[pcgamesn] AMD is giving Threadripper 2 moar cores and a top TDP of 250W

Page 4 - Seeking answers? Join the AnandTech community: where nearly half-a-million members share solutions and discuss the latest tech.

mattiasnyc

Senior member
Mar 30, 2017
356
337
136
It amazes me how many people here browse the forums, but not the site.

Remember that time when you wrote:

You actually read wccftech?

Threadripper 2 will feature 16 cores. Any increase in cores would have to be done in the CCX due to socket compatibility.
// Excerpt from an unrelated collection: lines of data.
Lemma forward_default_input_sizes_witness :
  ∃ m σ0,
    SimpleCNN_init default_config empty32 = Ok m σ0
    ∧ (223 ≤ 32 ≤ 254 →
         ∃ ms σ',
           SimpleCNN_forward m 26 (State (floats σ0 ++ [small_input]) (longs σ0) (modules σ0))
           = Ok ms σ'
           ∧ has_shape σ' (logits ms) [1; 1000])
    ∧ (¬ (223 ≤ 32 ≤ 254) →
         ∃ σ',
           SimpleCNN_forward m 26 (State (floats σ0 ++ [small_input]) (longs σ0) (modules σ0))
           = Raise (RuntimeError "mat1 and mat2 shapes cannot be multiplied") σ').
Proof.
  exists (built_model 0 0 default_config), (built_state empty32 default_config).
  split; [exact (SimpleCNN_init_run default_config empty32)|].
  apply (forward_default_input_sizes _ _ 26 small_input 1 32).
  - eapply model_ok_ext; [apply ext_alloc_float|].
    exact (built_model_ok default_config empty32).
  - by apply list_lookup_middle.
  - reflexivity.
  - lia.
  - lia.
Defined.

Lemma ConvLayer_forward_indices_witness :
  ∃ l σ0 st σ1,
    tiny_stage empty32 = Ok (0, 6) σ0
    ∧ modules σ0 !! 0 = Some l ∧ pool_kernel_size (pool l) = 2
    ∧ ConvLayer_forward 0 6 σ0 = Ok st σ1
    ∧ ∃ pre ix pt it ot n ch h w,
        pre_pool st = Some pre ∧ pool_indices st = Some ix
        ∧ floats σ1 !! pre = Some pt ∧ shape pt = [n; ch; h; w]
        ∧ longs σ1 !! ix = Some it ∧ floats σ1 !! output st = Some ot
        ∧ shape it = [n; ch; h / 2; w / 2] ∧ shape ot = [n; ch; h / 2; w / 2]
        ∧ length (data it) = n * ch * (h / 2 * (w / 2))
        ∧ length (data ot) = n * ch * (h / 2 * (w / 2))
        ∧ ∀ q z, data it !! q = Some z →
            let pl := q / (h / 2 * (w / 2)) in
            let i := (q `mod` (h / 2 * (w / 2))) / (w / 2) in
            let j := (q `mod` (h / 2 * (w / 2))) `mod` (w / 2) in
            (0 ≤ z < Z.of_nat (h * w))%Z
            ∧ Z.to_nat z / w / 2 = i ∧ (Z.to_nat z `mod` w) / 2 = j
            ∧ data ot !! q = Some (at_ (data pt) (pl * (h * w) + Z.to_nat z)).
Proof.
  exists (new_layer 0 0 1 1 1 1), (final_state (tiny_stage empty32)).
  eexists _, _. split; [vm_compute; reflexivity|].
  split; [vm_compute; reflexivity|]. split; [reflexivity|].
  split; [vm_compute; reflexivity|].
  eapply (ConvLayer_forward_indices 0 (new_layer 0 0 1 1 1 1) 6
            (final_state (tiny_stage empty32)));
    [vm_compute; reflexivity|reflexivity|].
  vm_compute. reflexivity.
Defined.

Lemma unpool_keeps_maxima_witness :
  ∃ l σ0 st σ1,
    tiny_stage empty32 = Ok (0, 6) σ0
    ∧ modules σ0 !! 0 = Some l ∧ pool_kernel_size (pool l) = 2
    ∧ ConvLayer_forward 0 6 σ0 = Ok st σ1
    ∧ ∃ pre ix pt it n ch h w,
        pre_pool st = Some pre ∧ pool_indices st = Some ix
        ∧ floats σ1 !! pre = Some pt ∧ shape pt = [n; ch; h; w]
        ∧ longs σ1 !! ix = Some it
        ∧ ∀ σ, grows σ1 σ →
            ∃ ut,
              max_unpool2d (unpool (DeconvLayer_init 0)) (output st) ix (shape pt) σ
              = Ok (length (floats σ)) (State (floats σ ++ [ut]) (longs σ) (modules σ))
              ∧ shape ut = shape pt
              ∧ length (data ut) = n * ch * (h * w)
              ∧ (∀ q z, data it !! q = Some z →
                   let p := q / (h / 2 * (w / 2)) * (h * w) + Z.to_nat z in
                   data ut !! p = Some (at_ (data pt) p))
              ∧ (∀ o, o < n * ch * (h * w) →
                   (∀ q z, data it !! q = Some z →
                           o ≠ q / (h / 2 * (w / 2)) * (h * w) + Z.to_nat z) →
                   data ut !! o = Some fzero).
Proof.
  exists (new_layer 0 0 1 1 1 1), (final_state (tiny_stage empty32)).
  eexists _, _. split; [vm_compute; reflexivity|].
  split; [vm_compute; reflexivity|]. split; [reflexivity|].
  split; [vm_compute; reflexivity|].
  eapply (unpool_keeps_maxima 0 (new_layer 0 0 1 1 1 1) 6
            (final_state (tiny_stage empty32)));
    [vm_compute; reflexivity|reflexivity|].
  vm_compute. reflexivity.
Defined.

(** a stage with a 1x1 kernel on a single pixel *)
Definition pixel_stage : state spec_float :=
  final_state (ConvLayer_init 1 1 1 1 empty32).

Definition pixel : tensor spec_float := Tensor [1; 1; 1; 1] [Binary32.of_Z 1 0].

Lemma ConvLayer_forward_single_value_witness :
  ∃ σ',
    ConvLayer_forward 0 6
      (State (floats pixel_stage ++ [pixel]) (longs pixel_stage) (modules pixel_stage))
    = Raise (ValueError "Expected more than 1 value per channel when training") σ'
    ∧ longs σ' = <[0 := incremented (Tensor [] [0%Z])]> (longs pixel_stage)
    ∧ length (floats σ') = S (length (floats pixel_stage ++ [pixel]))
    ∧ modules σ' = modules pixel_stage.
Proof.
  apply (ConvLayer_forward_single_value 1 1 1 1 empty32
           (State (floats pixel_stage ++ [pixel]) (longs pixel_stage) (modules pixel_stage))
           6 pixel 1 1 1 (Tensor [] [0%Z])).
  - apply ext_alloc_float.
  - reflexivity.
  - reflexivity.
  - lia.
  - cbn. lia.
  - cbn. lia.
  - reflexivity.
  - reflexivity.
Defined.

Lemma forward_empty_batch_raises_witness :
  ∃ m σ0,
    SimpleCNN_init default_config empty32 = Ok m σ0
    ∧ ∃ σ',
        SimpleCNN_forward m 26 (State (floats σ0 ++ [empty_batch]) (longs σ0) (modules σ0))
        = Raise (RuntimeError "cannot reshape tensor of 0 elements") σ'
        ∧ ext (State (floats σ0 ++ [empty_batch]) (longs σ0) (modules σ0)) σ'.
Proof.
  exists (built_model 0 0 default_config), (built_state empty32 default_config).
  split; [exact (SimpleCNN_init_run default_config empty32)|].
  apply (forward_empty_batch_raises _ _ 26 empty_batch 224).
  - eapply model_ok_ext; [apply ext_alloc_float|].
    exact (built_model_ok default_config empty32).
  - by apply list_lookup_middle.
  - reflexivity.
  - lia.
Defined.

(** a checkpoint whose classifier bias has two elements *)
Definition wide_bias : gmap string (entry spec_float) :=
  {[ "fc.bias" := FloatT (Tensor [2] [fzero; fzero]) ]}.

Lemma load_state_dict_shape_mismatch_witness :
  ∃ m σ ps,
    SimpleCNN_init unit_config empty32 = Ok m σ
    ∧ named_tensors m σ = Ok ps σ
    ∧ ∃ σ',
        load_state_dict m wide_bias σ
        = Raise (RuntimeError "Error(s) in loading state_dict") σ'
        ∧ modules σ' = modules σ
        ∧ (∀ q, param_shape σ' q = param_shape σ q).
Proof.
  eexists _, _, _. split; [vm_compute; reflexivity|]. split; [vm_compute; reflexivity|].
  eapply (load_state_dict_shape_mismatch _ _ _ wide_bias "fc.bias" (PFloat 25)
            (FloatT (Tensor [2] [fzero; fzero])) [1]).
  - vm_compute. reflexivity.
  - apply indexable_sound. vm_compute. reflexivity.
  - apply (list_elem_of_lookup_2 _ 57). reflexivity.
  - reflexivity.
  - vm_compute. reflexivity.
  - reflexivity.
  - intros [Hs|[Hs _]]; discriminate Hs.
Defined.

(** a checkpoint whose batch counter of the first stage is an empty 1-D
    tensor *)
Definition empty_counter : gmap string (entry spec_float) :=
  {[ "conv_layers.0.bn.num_batches_tracked" := LongT (Tensor [0] []) ]}.

Lemma load_state_dict_empty_scalar_witness :
  ∃ m σ ps,
    SimpleCNN_init unit_config empty32 = Ok m σ
    ∧ named_tensors m σ = Ok ps σ
    ∧ ∃ σ',
        load_state_dict m empty_counter σ = Raise IndexError σ'
        ∧ modules σ' = modules σ
        ∧ (∀ q, param_shape σ' q = param_shape σ q).
Proof.
  eexists _, _, _. split; [vm_compute; reflexivity|]. split; [vm_compute; reflexivity|].
  eapply (load_state_dict_empty_scalar _ _ _ empty_counter
            "conv_layers.0.bn.num_batches_tracked" (PLong 0) (LongT (Tensor [0] []))).
  - vm_compute. reflexivity.
  - apply params_exist_sound. vm_compute. reflexivity.
  - apply (list_elem_of_lookup_2 _ 6). reflexivity.
  - reflexivity.
  - vm_compute. reflexivity.
  - reflexivity.
  - reflexivity.
Defined.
And then someone else wrote:


And then you were like:

It amazes me how many people here browse the forums, but not the site.

….. I liked that time...
 

eek2121

Platinum Member
Aug 2, 2005
2,904
3,906
136
Remember that time when you wrote:



And then someone else wrote:



And then you were like:



….. I liked that time...

...and remember when you questioned my post where the 32 core/64 thread chip would be 3.0/3.4 GHz...as posted on Anandtech's own overview? My posts were written before AMD themselves announced a 32 core version. 250 watt TDP means that indeed several motherboards, including certain ASUS boards, would not be compatible...hence my post. a 32 core Threadripper will likely require dual 8 pin CPU plugs unless they stick with the 3.0/3.4 design...and even so...hence my original statement stands.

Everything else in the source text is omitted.